The first project is a feasibility study of the town’s existing wastewater and water systems to determine where it would make the most sense to install turbines to generate electricity. “The goal is to have the whole system analyzed and have most promising locations highlighted…and to learn how much it would cost,” said Public Works Project Manager Karen Guglielmone, who anticipated the town will issue a Request for Proposal for the analysis in the coming weeks. As it stands now, valves found throughout the system are used to bleed off pressure from the town’s existing, gravity-fed system. “That energy could be used in the right circumstances,” she explained.

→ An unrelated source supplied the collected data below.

(** [_mark_agent_run_as_failed] writes whatever the run's status is. *)
Lemma mark_failed_overwrites (self : Env) (agent_run_id : nat) (error : str)
  (w : World) (r : AgentRun) :
  In r (agent_runs w) -> run_id r = agent_run_id ->
  In (mark_failed error (clock self (ticks w)) r)
     (agent_runs (snd (_mark_agent_run_as_failed self agent_run_id error w))).
Proof.
  intros Hin Hid. rewrite mark_failed_run. cbn.
  apply in_map_iff. exists r. split; [|exact Hin].
  now rewrite Hid, Nat.eqb_refl.
Qed.

(** C1 fails on the code.  A run is finalised by the single-run cleanup
    while the supervisor still waits for it; at the deadline the
    supervisor's write replaces the recorded error and completion time.
    The cleanup itself, run again, changes nothing. *)
Theorem timeout_write_overwrites_first_finalize :
  let w1 := snd (cleanup_stuck_agent_run Scenario.bare 2 Scenario.w_running) in
  let w2 := snd (await_completion Scenario.bare
                   (fun w => TaskTimedOut w1 true) 2 0 300
                   Scenario.w_running) in
  Scenario.run_summary 2 Scenario.w_running
  = Some (status_running, None, None)
  /\ Scenario.run_summary 2 w1
     = Some (status_failed, Some (py "Agent run was stuck and cleaned up"),
             Some 1001%Z)
  /\ Scenario.run_summary 2 w2
     = Some (status_failed, Some (py "Execution timed out"), Some 1002%Z)
  /\ Scenario.run_summary 2 w2 <> Scenario.run_summary 2 w1
  /\ cleanup_stuck_agent_run Scenario.bare 2 w1 = (Ok true, w1).
Proof. vm_compute. repeat split. discriminate. Qed.

(** ** The stuck-run sweep *)

Lemma stuck_spec (account : str) (cutoff : Time) (r : AgentRun) :
  stuck account cutoff r = true <->
  run_account_id r = Some account /\ run_status r = status_running
  /\ (started_at r < cutoff)%Z.
Proof.
  unfold stuck. rewrite !andb_true_iff, Z.ltb_lt, eqb_eq.
  destruct (run_account_id r) as [a|].
  - rewrite eqb_eq. split.
    + intros [[-> H2] H3]. now repeat split.
    + intros ([= ->] & H2 & H3). now repeat split.
  - split; [intros [[H _] _]; discriminate | intros [H _]; discriminate].
Qed.

Lemma mark_failed_again (e : str) (t t' : Time) (r : AgentRun) :
  mark_failed e t' (mark_failed e t r) = mark_failed e t' r.
Proof. reflexivity. Qed.

Lemma sweep_loop_spec (cls : Env) (timeout_minutes : Z)
  (sel : list AgentRun) :
  forall (c : Z) (w : World),
  exists g w',
    sweep_loop cls timeout_minutes sel c w
    = (Ok (c + Z.of_nat (List.length sel))%Z, w')
    /\ agent_runs w' = map g (agent_runs w)
    /\ threads w' = threads w /\ messages w' = messages w
    /\ (forall r, run_id (g r) = run_id r)
    /\ (forall r,
          if existsb (Nat.eqb (run_id r)) (map run_id sel)
          then exists t, g r = mark_failed (sweep_message timeout_minutes) t r
          else g r = r).
Proof.
  induction sel as [|run rest IH]; intros c w.
  - exists (fun r => r), w. cbn. rewrite map_id, Z.add_0_r.
    repeat split; reflexivity.
  - set (msg := sweep_message timeout_minutes) in *.
    set (upd := fun r => if Nat.eqb (run_id r) (run_id run)
                         then mark_failed msg (clock cls (ticks w)) r else r).
    set (w1 := set_agent_runs (map upd (agent_runs w))
                 (set_ticks (S (ticks w)) w)).
    destruct (IH (c + 1)%Z w1) as (g & w' & E & Hruns & Ht & Hm & Hid & Hg).
    exists (fun r => g (upd r)), w'.
    assert (Hupd_id : forall r, run_id (upd r) = run_id r).
    { intros r. unfold upd. now destruct (Nat.eqb (run_id r) (run_id run)). }
    split.
    { change (sweep_loop cls timeout_minutes (run :: rest) c w)
        with (sweep_loop cls timeout_minutes rest (c + 1)%Z w1).
      rewrite E. f_equal. f_equal. cbn [List.length]. lia. }
    split; [rewrite Hruns; cbn; now rewrite map_map|].
    split; [exact Ht|]. split; [exact Hm|].
    split; [intros r; now rewrite Hid, Hupd_id|].
    intros r. cbn [map existsb].
    specialize (Hg (upd r)). rewrite Hupd_id in Hg.
    destruct (existsb (Nat.eqb (run_id r)) (map run_id rest)) eqn:Hrest.
    + rewrite orb_true_r. destruct Hg as [t Hg]. exists t. rewrite Hg.
      unfold upd. destruct (Nat.eqb (run_id r) (run_id run));
        [apply mark_failed_again | reflexivity].
    + rewrite orb_false_r. rewrite Hg. unfold upd.
      destruct (Nat.eqb (run_id r) (run_id run)); [|reflexivity].
      now exists (clock cls (ticks w)).
Qed.

Lemma NoDup_map_eq {A B} (f : A -> B) (l : list A) (a b : A) :
  NoDup (map f l) -> In a l -> In b l -> f a = f b -> a = b.
Proof.
  induction l as [|x l IH]; simpl; intros Hnd Ha Hb E; [contradiction|].
  inversion Hnd as [|? ? Hx Hl]; subst.
  destruct Ha as [->|Ha], Hb as [->|Hb]; auto.
  - exfalso. apply Hx. rewrite E. now apply in_map.
  - exfalso. apply Hx. rewrite <- E. now apply in_map.
Qed.

Lemma selected_by_id (p : AgentRun -> bool) (l : list AgentRun)
  (r : AgentRun) :
  NoDup (map run_id l) -> In r l ->
  existsb (Nat.eqb (run_id r)) (map run_id (filter p l)) = p r.
Proof.
  intros Hnd Hin. destruct (p r) eqn:Hp.
  - apply existsb_exists. exists (run_id r). split; [|apply Nat.eqb_refl].
    apply in_map, filter_In. now split.
  - destruct (existsb _ _) eqn:E; [|reflexivity].
    apply existsb_exists in E as (i & Hi & Heq).
    apply Nat.eqb_eq in Heq. subst i.
    apply in_map_iff in Hi as (r' & Hid & Hr').
    apply filter_In in Hr' as [Hr' Hp'].
    rewrite (NoDup_map_eq run_id l r r' Hnd Hin Hr' (eq_sym Hid)) in Hp.
    congruence.
Qed.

In addition to its ability to generate power using existing infrastructure, retrofitting the existing system for micro-hydro would not require additional staffing for monitoring, would have no adverse environmental impacts, and would not require potentially controversial institutional or public process elements, according to a list of project benefits identified by Guglielmone in a memo to council…

The second micro-hydro project slated for completion in the coming year would be to install a continuous discharge monitoring station upstream of the Jud Wiebe Bridge as recommended in the 2009 Stillwell Micro-Hydro Feasibility Study. Its goal would be to obtain real-world discharge data to refine the study’s cost-benefit analysis and to better quantify its potential adverse environmental impacts, including drying up approximately 1,800 feet of Cornet Creek and Cornet Falls for a portion of the year. “We have to find out what is the actual discharge in Cornet Creek,” explained Guglielmone, who indicated that the existing studies have so far relied on hydrologic modeling. “It would be useful to have more refined data.” A first, recommended option being considered by the town would repair an existing diversion dam on Cornet Creek above the falls and run a new, pressurized pipe to a small powerhouse near the Jud Wiebe trailhead. Preliminary production estimates suggest the project could produce between 780,000 and 980,000 kilowatt hours of energy annually, or about one-third of the town government’s 2009 electric use. It would also eliminate 22 percent of its 2009 carbon emissions, for roughly $1.1 million. A second option would require a new diversion dam be build on Cornet Creek above the Stillwell adit and replacing the existing water line from the adit with pressurized pipe to the same powerhouse site near the Jud Wiebe trailhead.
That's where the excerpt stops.